Talvez, em vez de querer entender essa natureza sozinha, eu possa ver o caminho já percorrido por Morrison e aprender quem foram as pessoas que sobreviveram —e, se sobreviveram, como elas fizeram isso, quais foram os aprendizados e estratégias, como elas viam o mundo, quais foram as gingas e os golpes, as dores, os motivos de suas lágrimas.

Olhar para o passado é um modo de lidar com o presente.
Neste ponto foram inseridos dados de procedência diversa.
(** Finalization fails closed: a seat leaves startup quarantine only
    if it is the seat of the record that was finalized, and only when that
    record is gone from the ledger and its file from the disk, on every
    path, errors included. *)
Theorem finalization_fails_closed boot hosts record facts plan l l' r seat :
  keyed l →
  execute_previous_boot_plan boot hosts record facts plan l = (l', r) →
  seat_startup_quarantined seat l = true →
  seat_startup_quarantined seat l' = false →
  let id := pr_lifecycle_id (pb_record record) in
  gone id l' ∧ ∃ rec, find_record id l = Some rec ∧ pr_seat rec = seat.
Proof.
  intros K HE Hin Hout id. unfold seat_startup_quarantined in *. bool_facts.
  pose proof (execute_outcome boot hosts record facts plan l
    (match find_record id l with Some rec => pr_seat rec
     | None => "." +:+ seat end) K) as HO.
  rewrite HE in HO. specialize (HO ltac:(intros rec E; subst id; by rewrite E)).
  destruct HO as [_ _ _ _ _ _ _ [HS|[HS HG]] _]; cbn in *;
    [by rewrite HS in Hout|].
  destruct (find_record id l) as [rec|].
  - split; [done|]. exists rec. split; [done|]. apply dec_stable. set_solver.
  - exfalso. apply Hout. rewrite HS. apply elem_of_difference. split; [done|].
    intros Heq%elem_of_singleton. apply (f_equal String.length) in Heq.
    assert (String.length ("." +:+ seat) = S (String.length seat)) by done. lia.
Qed.

(** When finalization reports the seat freed, the record is gone from
    memory and disk, its seat is out of startup quarantine, and the journal
    on disk carries the final receipt. *)
Theorem finalization_freed boot hosts record facts plan l l' rec :
  keyed l →
  find_record (pr_lifecycle_id (pb_record record)) l = Some rec →
  execute_previous_boot_plan boot hosts record facts plan l
    = (l', Ok SeatFreed) →
  let id := pr_lifecycle_id (pb_record record) in
  gone id l' ∧ seat_startup_quarantined (pr_seat rec) l' = false
  ∧ free_published id l'.
Proof.
  intros K Hrec HE id.
  pose proof (execute_outcome boot hosts record facts plan l (pr_seat rec) K)
    as HO. rewrite HE in HO. specialize (HO ltac:(congruence)).
  by apply (fo_freed _ _ _ _ _ HO).
Qed.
Muitas vezes é o que me salva de não ser engolida pelas dores da realidade.

Como ativistas, sempre querem que a gente dê respostas ou as saiba, ou que tenha uma postura dura apenas. A literatura de Morrison me salvou das agruras da falta de amor. Pois nela me vi, me incomodei, lidei com o incômodo, aprendi sobre histórias que não me contaram, enxerguei o poder da coletividade entre mulheres, sorri ao ver uma personagem viver uma aventura, chorei com as desventuras, amei o reflexo no espelho. Novamente, fui curada da falta de amor.

Pois o amor, segundo Morrison, é o elemento fundamental. Não o amor banalizado e esvaziado de sentido, mas o amor pela comunidade, aquele capaz de destruir os muros da ignorância e do auto-ódio.

Ainda na entrevista, Morrison cita o caso de um jovem que se dedicava a ir ao hospital para pegar no colo crianças órfãs, e o quanto essa ação era uma prova de amor. Nessa ânsia megalomaníaca de mudar o mundo, podemos esquecer os pequenos gestos, a dedicação ao outro, o amor ao olhar no olho do outro e reconhecê-lo, lembrar de pegar as crianças no colo e não somente fazer análises de como o mundo será, lembrar que há uma pessoa por trás da tela do computador e pensar se o que vou falar é, de fato, algo construtivo ou só para acariciar o ego.

Não quero ter a pretensão de dizer tudo, mas de ter a humildade de aprender e silenciar quando necessário.

Grada Kilomba uma vez disse em uma entrevista: “Há dias em que me sinto forte, há dias em que me sinto fraca, há dias em que não quero ver ninguém, há dias em que eu rio muito. Todo dia é diferente. Há dias em que eu faço piada, há dias em que eu choro. E isso faz parte desse processo de humanização, porque o racismo não nos deixa ser humano. O racismo nos coloca fora da condição humana, e isso é muito violento. E muitas vezes nós achamos que alcançar essa humanidade se dá através da idealização. Se o racismo diz que eu não sei, eu vou dizer que sei ainda mais. E, para mim, é muito importante desmistificar isso. Eu quero ser eu, não quero ser idealizada e nem inferiorizada. E eu, assim como todas as pessoas, quero dizer que há dias em que sei e dias em que não sei. Às vezes eu choro e às vezes eu rio, às vezes eu quero e às vezes eu não quero. Quero ter essa liberdade humana de ser eu”.

Talvez essa seja a minha resposta, não sei como o mundo ficará, mas vou aprender a lidar com ele.